= ACTION ITEM =
Your response must be the entire set of entries, reproduced word for word.

Dataset entries:
+++
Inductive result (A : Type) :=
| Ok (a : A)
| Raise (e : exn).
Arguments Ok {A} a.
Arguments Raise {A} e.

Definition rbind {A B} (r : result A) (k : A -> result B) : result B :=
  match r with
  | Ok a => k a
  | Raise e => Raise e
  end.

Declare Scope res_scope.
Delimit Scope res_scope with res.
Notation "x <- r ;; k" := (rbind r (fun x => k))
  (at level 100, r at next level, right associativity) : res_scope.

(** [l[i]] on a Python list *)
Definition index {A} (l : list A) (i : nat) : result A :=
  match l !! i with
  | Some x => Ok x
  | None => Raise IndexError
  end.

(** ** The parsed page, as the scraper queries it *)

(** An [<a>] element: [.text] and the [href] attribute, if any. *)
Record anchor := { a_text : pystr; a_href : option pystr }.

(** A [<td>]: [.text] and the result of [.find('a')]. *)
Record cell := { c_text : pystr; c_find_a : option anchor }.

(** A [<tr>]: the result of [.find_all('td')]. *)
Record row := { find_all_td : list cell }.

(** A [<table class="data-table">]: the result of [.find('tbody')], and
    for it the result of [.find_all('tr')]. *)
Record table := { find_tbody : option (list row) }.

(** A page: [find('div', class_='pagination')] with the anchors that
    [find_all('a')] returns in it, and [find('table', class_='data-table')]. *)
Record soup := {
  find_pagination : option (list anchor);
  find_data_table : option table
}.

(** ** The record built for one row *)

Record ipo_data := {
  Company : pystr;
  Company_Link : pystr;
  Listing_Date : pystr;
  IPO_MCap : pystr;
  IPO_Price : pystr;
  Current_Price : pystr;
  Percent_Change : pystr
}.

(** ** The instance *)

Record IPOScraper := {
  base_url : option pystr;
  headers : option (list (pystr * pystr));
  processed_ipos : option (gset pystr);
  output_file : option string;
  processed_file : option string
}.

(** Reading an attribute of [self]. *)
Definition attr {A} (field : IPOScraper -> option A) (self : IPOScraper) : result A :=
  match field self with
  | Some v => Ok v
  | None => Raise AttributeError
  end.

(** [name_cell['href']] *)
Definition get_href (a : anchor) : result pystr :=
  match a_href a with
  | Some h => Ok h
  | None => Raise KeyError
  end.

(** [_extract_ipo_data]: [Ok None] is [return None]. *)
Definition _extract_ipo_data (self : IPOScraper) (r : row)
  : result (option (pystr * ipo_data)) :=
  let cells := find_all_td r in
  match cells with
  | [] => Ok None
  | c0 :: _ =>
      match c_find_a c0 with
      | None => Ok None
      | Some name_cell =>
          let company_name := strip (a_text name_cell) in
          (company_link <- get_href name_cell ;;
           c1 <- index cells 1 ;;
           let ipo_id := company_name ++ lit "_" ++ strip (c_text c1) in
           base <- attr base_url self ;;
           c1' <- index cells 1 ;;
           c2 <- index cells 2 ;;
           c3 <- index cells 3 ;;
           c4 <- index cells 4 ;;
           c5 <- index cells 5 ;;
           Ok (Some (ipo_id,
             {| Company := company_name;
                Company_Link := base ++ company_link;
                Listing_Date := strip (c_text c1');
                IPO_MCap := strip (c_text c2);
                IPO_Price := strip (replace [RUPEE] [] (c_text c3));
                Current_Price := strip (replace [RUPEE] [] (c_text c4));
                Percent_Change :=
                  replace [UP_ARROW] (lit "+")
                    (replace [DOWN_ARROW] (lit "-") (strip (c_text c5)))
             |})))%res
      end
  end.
+++
= WRITTEN ANSWER =
Inductive result (A : Type) :=
| Ok (a : A)
| Raise (e : exn).
Arguments Ok {A} a.
Arguments Raise {A} e.

Definition rbind {A B} (r : result A) (k : A -> result B) : result B :=
  match r with
  | Ok a => k a
  | Raise e => Raise e
  end.

Declare Scope res_scope.
Delimit Scope res_scope with res.
Notation "x <- r ;; k" := (rbind r (fun x => k))
  (at level 100, r at next level, right associativity) : res_scope.

(** [l[i]] on a Python list *)
Definition index {A} (l : list A) (i : nat) : result A :=
  match l !! i with
  | Some x => Ok x
  | None => Raise IndexError
  end.

(** ** The parsed page, as the scraper queries it *)

(** An [<a>] element: [.text] and the [href] attribute, if any. *)
Record anchor := { a_text : pystr; a_href : option pystr }.

(** A [<td>]: [.text] and the result of [.find('a')]. *)
Record cell := { c_text : pystr; c_find_a : option anchor }.

(** A [<tr>]: the result of [.find_all('td')]. *)
Record row := { find_all_td : list cell }.

(** A [<table class="data-table">]: the result of [.find('tbody')], and
    for it the result of [.find_all('tr')]. *)
Record table := { find_tbody : option (list row) }.

(** A page: [find('div', class_='pagination')] with the anchors that
    [find_all('a')] returns in it, and [find('table', class_='data-table')]. *)
Record soup := {
  find_pagination : option (list anchor);
  find_data_table : option table
}.

(** ** The record built for one row *)

Record ipo_data := {
  Company : pystr;
  Company_Link : pystr;
  Listing_Date : pystr;
  IPO_MCap : pystr;
  IPO_Price : pystr;
  Current_Price : pystr;
  Percent_Change : pystr
}.

(** ** The instance *)

Record IPOScraper := {
  base_url : option pystr;
  headers : option (list (pystr * pystr));
  processed_ipos : option (gset pystr);
  output_file : option string;
  processed_file : option string
}.

(** Reading an attribute of [self]. *)
Definition attr {A} (field : IPOScraper -> option A) (self : IPOScraper) : result A :=
  match field self with
  | Some v => Ok v
  | None => Raise AttributeError
  end.

(** [name_cell['href']] *)
Definition get_href (a : anchor) : result pystr :=
  match a_href a with
  | Some h => Ok h
  | None => Raise KeyError
  end.

(** [_extract_ipo_data]: [Ok None] is [return None]. *)
Definition _extract_ipo_data (self : IPOScraper) (r : row)
  : result (option (pystr * ipo_data)) :=
  let cells := find_all_td r in
  match cells with
  | [] => Ok None
  | c0 :: _ =>
      match c_find_a c0 with
      | None => Ok None
      | Some name_cell =>
          let company_name := strip (a_text name_cell) in
          (company_link <- get_href name_cell ;;
           c1 <- index cells 1 ;;
           let ipo_id := company_name ++ lit "_" ++ strip (c_text c1) in
           base <- attr base_url self ;;
           c1' <- index cells 1 ;;
           c2 <- index cells 2 ;;
           c3 <- index cells 3 ;;
           c4 <- index cells 4 ;;
           c5 <- index cells 5 ;;
           Ok (Some (ipo_id,
             {| Company := company_name;
                Company_Link := base ++ company_link;
                Listing_Date := strip (c_text c1');
                IPO_MCap := strip (c_text c2);
                IPO_Price := strip (replace [RUPEE] [] (c_text c3));
                Current_Price := strip (replace [RUPEE] [] (c_text c4));
                Percent_Change :=
                  replace [UP_ARROW] (lit "+")
                    (replace [DOWN_ARROW] (lit "-") (strip (c_text c5)))
             |})))%res
      end
  end.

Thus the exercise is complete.